Top of Data for the task

(* ===== verification/Concurrent.v ===== *)
(** * Programs of atomic steps

    Threads that share a state behind mutexes and atomics: a program is a sequence of steps, each a
    critical section that is enabled or blocks, or a choice made by the surroundings (the clock, an
    operation of the file system, a third party). Threads interleave at their steps. One proof rule
    serves every such system: a global invariant over the state and a ghost value per thread. *)

From S2P Require Import Prelude.

Inductive Prog (S A : Type) : Type :=
| Ret (a : A)
| Panicked
| Step {B : Type} (section : S -> option (B * S)) (k : B -> Prog S A)
| Choose {B : Type} (k : B -> Prog S A).
Arguments Ret {S A} a.
Arguments Panicked {S A}.
Arguments Step {S A B} section k.
Arguments Choose {S A B} k.

Fixpoint prog_bind {S A B} (m : Prog S A) (f : A -> Prog S B) : Prog S B :=
  match m with
  | Ret a => f a
  | Panicked => Panicked
  | Step section k => Step section (fun b => prog_bind (k b) f)
  | Choose k => Choose (fun b => prog_bind (k b) f)
  end.

Notation "'let~' x := m 'in' k" := (prog_bind m (fun x => k))
  (at level 10, x binder, m at level 100, k at level 200,
   format "'[v' 'let~'  x  :=  m  'in' '/' k ']'") : rust_scope.

(** A critical section that is always enabled, and one that waits until it is. *)
Definition atomically {S B} (section : S -> B * S) : Prog S B := Step (fun s => Some (section s)) Ret.
Definition when_enabled {S B} (section : S -> option (B * S)) : Prog S B := Step section Ret.
Definition reading {S B} (read : S -> B) : Prog S B := atomically (fun s => (read s, s)).
Definition updating {S} (f : S -> S) : Prog S unit := atomically (fun s => (tt, f s)).
(** What the surroundings decide. *)
Definition choose {S} (B : Type) : Prog S B := Choose Ret.

(** The question mark operator on the answer of a program. *)
Definition try_bind {S A B E} (m : Prog S (Result A E)) (f : A -> Prog S (Result B E)) : Prog S (Result B E) :=
  let~ r := m in
  match r with Ok a => f a | Err e => Ret (Err e) end.

Notation "'let~?' x := m 'in' k" := (try_bind m (fun x => k))
  (at level 10, x binder, m at level 100, k at level 200,
   format "'[v' 'let~?'  x  :=  m  'in' '/' k ']'") : rust_scope.

(** [map_err]. *)
Definition map_error {S A E F} (f : E -> F) (m : Prog S (Result A E)) : Prog S (Result A F) :=
  let~ r := m in
  Ret (match r with Ok a => Ok a | Err e => Err (f e) end).

(** The fate of a statement of the database. *)
Inductive Fate :=
| Works
| FailsBefore (message : string)
| FailsAfter (message : string).

Section Pool.
Context {S A R : Type}.
(** What a thread with a given task runs. *)
Variable program : R -> Prog S A.

(** The shared state, and the threads started so far with what is left of each. *)
Record Pool := mkPool {
  shared : S;
  threads : list (R * Prog S A);
}.

Inductive thread_step : S -> Prog S A -> S -> Prog S A -> Prop :=
| ThreadSection s (B : Type) (section : S -> option (B * S)) k b s' :
    section s = Some (b, s') -> thread_step s (Step section k) s' (k b)
| ThreadChoice s (B : Type) (k : B -> Prog S A) b : thread_step s (Choose k) s (k b).

Inductive pool_step : Pool -> Pool -> Prop :=
| PoolStart s ts r : pool_step (mkPool s ts) (mkPool s (ts ++ [(r, program r)]))
| PoolRun s ts i r p s' p' : ts !! i = Some (r, p) -> thread_step s p s' p' ->
    pool_step (mkPool s ts) (mkPool s' (<[i := (r, p')]> ts)).

(** A step of the threads already started. *)
Definition pool_run (x y : Pool) : Prop :=
  exists i r p p', threads x !! i = Some (r, p) /\ thread_step (shared x) p (shared y) p' /\
    threads y = <[i := (r, p')]> (threads x).

Lemma pool_run_step x y : pool_run x y -> pool_step x y.
Proof. destruct x as [s ts], y as [s' ts']. intros (i & r & p & p' & Hi & Hs & E). simpl in *. subst. by eapply PoolRun. Qed.

(** ** Runs are finite *)

(** What is left of a program after a step of it. *)
Definition left_of (q p : Prog S A) : Prop :=
  match p with
  | Ret _ | Panicked => False
  | Step _ k => exists b, q = k b
  | Choose k => exists b, q = k b
  end.

Lemma left_of_wf p : Acc left_of p.
Proof. induction p as [a| |B section k IH|B k IH]; constructor; intros q; [intros []|intros []|intros [b ->]; apply IH..]. Qed.

Definition one_left (x y : list (R * Prog S A)) : Prop :=
  exists i r p p', y !! i = Some (r, p) /\ left_of p' p /\ x = <[i := (r, p')]> y.

Lemma one_left_wf ts : Acc one_left ts.
Proof.
  induction ts as [|[r p] ts IH]. { constructor. intros x (i & r & p & p' & Hi & _). by destruct i. }
  revert ts IH. induction (left_of_wf p) as [p _ IHp]. intros ts IH.
  induction IH as [ts Hts IHts]. constructor. intros x ([|i] & r' & q & q' & Hi & Hq & ->); simpl in *; simplify_eq.
  - by apply IHp.
  - apply IHts. by exists i, r', q, q'.
Qed.

(** However the threads interleave and whatever their surroundings decide, they come to an end. *)
Lemma pool_run_wf x : Acc (fun y x => pool_run x y) x.
Proof.
  destruct x as [s ts]. revert s. induction (one_left_wf ts) as [ts _ IH]. intros s. constructor.
  intros [s' ts'] (i & r & p & p' & Hi & Hs & E). simpl in *. subst. apply IH. exists i, r, p, p'. split; [done|]. split; [|done].
  destruct Hs as [s B section k b s' _|s B k b]; by exists b.
Qed.

(** ** The proof rule *)

Definition finished (p : Prog S A) : Prop := match p with Ret _ => True | _ => False end.

#[local] Instance finished_dec p : Decision (finished p).
Proof. destruct p; simpl; apply _. Defined.

Section Rule.
Context {L : Type}.
Variable fresh : L.
Variable Inv : S -> list L -> Prop.
(** The level of the locks a thread holds: a thread only waits for locks of a higher level. *)
Variable rank : L -> nat.

(** Run from any state of the invariant, whatever the other threads do in between, the program keeps
    the invariant, waits only while a thread of a higher rank is at work, does not panic, and ends with
    an answer and a ghost value in [Q]. *)
Fixpoint safe {X} (Q : L -> X -> Prop) (l : L) (p : Prog S X) : Prop :=
  match p with
  | Ret a => Q l a
  | Panicked => False
  | Step section k =>
      forall s ls i, Inv s ls -> ls !! i = Some l ->
      match section s with
      | Some (b, s') => exists l', Inv s' (<[i := l']> ls) /\ safe Q l' (k b)
      | None => exists j l', ls !! j = Some l' /\ (rank l < rank l')%nat
      end
  | @Choose _ _ B k => inhabited B /\ forall b, safe Q l (k b)
  end.

Lemma pool_bind {X Y} (m : Prog S X) (f : X -> Prog S Y) Q l :
  safe (fun l' a => safe Q l' (f a)) l m -> safe Q l (prog_bind m f).
Proof.
  revert l. induction m as [a| |B section k IH|B k IH]; intros l Hm; simpl in *; [done|done| |].
  - intros s ls i Hi Hl. specialize (Hm s ls i Hi Hl). destruct (section s) as [[b s']|]; [|done].
    destruct Hm as (l' & Hi' & Hk). eauto.
  - destruct Hm as [Hb Hk]. eauto.
Qed.

Lemma pool_mono {X} (p : Prog S X) (Q Q' : L -> X -> Prop) l :
  (forall l' a, Q l' a -> Q' l' a) -> safe Q l p -> safe Q' l p.
Proof.
  intros HQ. revert l. induction p as [a| |B section k IH|B k IH]; intros l Hp; simpl in *; [by apply HQ|done| |].
  - intros s ls i Hi Hl. specialize (Hp s ls i Hi Hl). destruct (section s) as [[b s']|]; [|done].
    destruct Hp as (l' & Hi' & Hk). eauto.
  - destruct Hp as [Hb Hk]. eauto.
Qed.

(** A section that keeps the invariant and the ghost value, with its answer. *)
Lemma pool_keep {X} (section : S -> X * S) (Q : L -> X -> Prop) l :
  (forall s ls i, Inv s ls -> ls !! i = Some l -> Inv (snd (section s)) ls /\ Q l (fst (section s))) ->
  safe Q l (atomically section).
Proof.
  intros Hk s ls i Hi Hl. destruct (Hk s ls i Hi Hl) as [Hi' HQ]. destruct (section s) as [b s'].
  exists l. rewrite (list_insert_id ls i l Hl). done.
Qed.

(** A section that changes the ghost value. *)
Lemma pool_move {X} (section : S -> X * S) (Q : L -> X -> Prop) l :
  (forall s ls i, Inv s ls -> ls !! i = Some l ->
     exists l', Inv (snd (section s)) (<[i := l']> ls) /\ Q l' (fst (section s))) ->
  safe Q l (atomically section).
Proof. intros Hk s ls i Hi Hl. specialize (Hk s ls i Hi Hl). by destruct (section s) as [b s']. Qed.

Lemma pool_choose {X} `{Inhabited X} (Q : L -> X -> Prop) l : (forall b, Q l b) -> safe Q l (choose X).
Proof. intros HQ. split; [constructor; exact inhabitant|done]. Qed.

Definition pool_safe (Q : R -> L -> A -> Prop) (pool : Pool) : Prop :=
  exists ls, Inv (shared pool) ls /\
    Forall2 (fun t l => safe (Q (fst t)) l (snd t)) (threads pool) ls.

Variable Q : R -> L -> A -> Prop.
Hypothesis starts : forall s ls, Inv s ls -> Inv s (ls ++ [fresh]).
Hypothesis programs_safe : forall r, safe (Q r) fresh (program r).

Lemma pool_step_safe pool pool' : pool_step pool pool' -> pool_safe Q pool -> pool_safe Q pool'.
Proof.
  intros [s ts r|s ts i r p s' p' Hi Ht] (ls & Hinv & Hts); simpl in *.
  - exists (ls ++ [fresh]). split; [by apply starts|]. apply Forall2_app; [done|]. constructor; [|constructor].
    simpl. apply programs_safe.
  - destruct (Forall2_lookup_l _ _ _ _ _ Hts Hi) as (l & Hl & Hp). simpl in Hp.
    destruct Ht as [s B section k b s' E|s B k b]; simpl in Hp.
    + specialize (Hp s ls i Hinv Hl). rewrite E in Hp. destruct Hp as (l' & Hinv' & Hk).
      exists (<[i := l']> ls). split; [done|]. by apply Forall2_insert.
    + exists ls. split; [done|]. rewrite <- (list_insert_id ls i l Hl). apply Forall2_insert; [done|]. apply Hp.
Qed.

(** Every reachable pool is safe. *)
Lemma pool_reachable_safe s pool : Inv s [] -> rtc pool_step (mkPool s []) pool -> pool_safe Q pool.
Proof.
  intros Hs Hr. assert (H0 : pool_safe Q (mkPool s [])) by (exists []; by split).
  revert H0. induction Hr as [|x y z Hxy _ IH]; [done|]. intros Hx. apply IH. by eapply pool_step_safe.
Qed.

(** A safe pool is not stuck: while threads are unfinished, one of them can take a step. *)
Hypothesis ends_unlocked : forall r l a, Q r l a -> rank l = 0%nat.

Lemma thread_waits s ls i r l p : Inv s ls -> ls !! i = Some l -> safe (Q r) l p -> ~ finished p ->
  (exists s' p', thread_step s p s' p') \/ exists j l', ls !! j = Some l' /\ (rank l < rank l')%nat.
Proof.
  intros Hi Hl Hp Hu. destruct p as [a| |B section k|B k]; [by destruct Hu|by destruct Hp|simpl in Hp..].
  - specialize (Hp s ls i Hi Hl). destruct (section s) as [[b s']|] eqn:E; [|by right].
    left. exists s', (k b). by constructor.
  - destruct Hp as [[b] _]. left. exists s, (k b). constructor.
Qed.

Lemma rank_unfinished r l p : safe (Q r) l p -> (0 < rank l)%nat -> ~ finished p.
Proof. intros Hp Hr Hf. destruct p as [a| | |]; simpl in *; try done. apply ends_unlocked in Hp. lia. Qed.

Lemma pool_not_stuck pool : pool_safe Q pool ->
  Forall (fun t => finished (snd t)) (threads pool) \/ exists pool', pool_run pool pool'.
Proof.
  intros Hp. cut (Forall (fun t => finished (snd t)) (threads pool) \/
    exists i r p s' p', threads pool !! i = Some (r, p) /\ thread_step (shared pool) p s' p').
  { intros [?|(i & r & p & s' & p' & Hi & Hs)]; [by left|]. right.
    exists (mkPool s' (<[i := (r, p')]> (threads pool))). by exists i, r, p, p'. }
  destruct Hp as (ls & Hinv & Hts). destruct pool as [s ts]. simpl in *.
  assert (Hclimb : forall n i t l, (list_max (map rank ls) - rank l <= n)%nat -> ts !! i = Some t -> ls !! i = Some l ->
    ~ finished (snd t) -> exists i r p s' p', ts !! i = Some (r, p) /\ thread_step s p s' p').
  { induction n as [|n IH]; intros i [r p] l Hmax Hi Hl Hu;
      pose proof (Forall2_lookup_lr _ _ _ _ _ _ Hts Hi Hl) as Hp; simpl in Hp, Hu;
      destruct (thread_waits s ls i r l p Hinv Hl Hp Hu) as [(s' & p' & Hstep)|(j & l' & Hj & Hr)]; eauto 10;
      assert (rank l' <= list_max (map rank ls))%nat
        by (apply (proj1 (List.Forall_forall _ _) (proj1 (list_max_le (map rank ls) _) (le_n _)));
            apply in_map, list_elem_of_In; by eapply list_elem_of_lookup_2); [lia|].
    destruct (Forall2_lookup_r _ _ _ _ _ Hts Hj) as ([r' q] & Hj' & Hq). simpl in Hq.
    apply (IH j (r', q) l'); try done; [lia|]. simpl. eapply rank_unfinished; [done|lia]. }
  destruct (decide (Forall (fun t => finished (snd t)) ts)) as [?|Hn]; [by left|]. right.
  apply not_Forall_Exists in Hn; [|apply _]. apply Exists_exists in Hn as (t & Ht & Hu).
  apply list_elem_of_lookup_1 in Ht as (i & Hi). destruct (Forall2_lookup_l _ _ _ _ _ Hts Hi) as (l & Hl & _).
  by apply (Hclimb _ i t l (le_n _)).
Qed.

End Rule.
End Pool.

(** ** Runs of one thread *)

Section Runs.
Context {S : Type}.

(** A program run alone from one state to another. *)
Inductive runs {A} : S -> Prog S A -> S -> Prog S A -> Prop :=
| RunsHere s p : runs s p s p
| RunsOn s p s1 p1 s2 p2 : thread_step s p s1 p1 -> runs s1 p1 s2 p2 -> runs s p s2 p2.

Lemma runs_choose {A B} (b : B) s (f : B -> Prog S A) s' p : runs s (f b) s' p -> runs s (prog_bind (choose B) f) s' p.
Proof. apply RunsOn. apply (ThreadChoice s B f b). Qed.

Lemma runs_section {A B} section s (b : B) (f : B -> Prog S A) s' p : option_map fst (section s) = Some b ->
  runs (from_option snd s (section s)) (f b) s' p -> runs s (prog_bind (when_enabled section) f) s' p.
Proof.
  destruct (section s) as [[b' s1]|] eqn:E; intros [= <-]. apply RunsOn. by apply (ThreadSection s B section f b' s1).
Qed.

Bottom of Data for the task

» Description of the task: Using the records above, count the lines containing "that". Give no words besides the number.

» Answer for this exercise: 5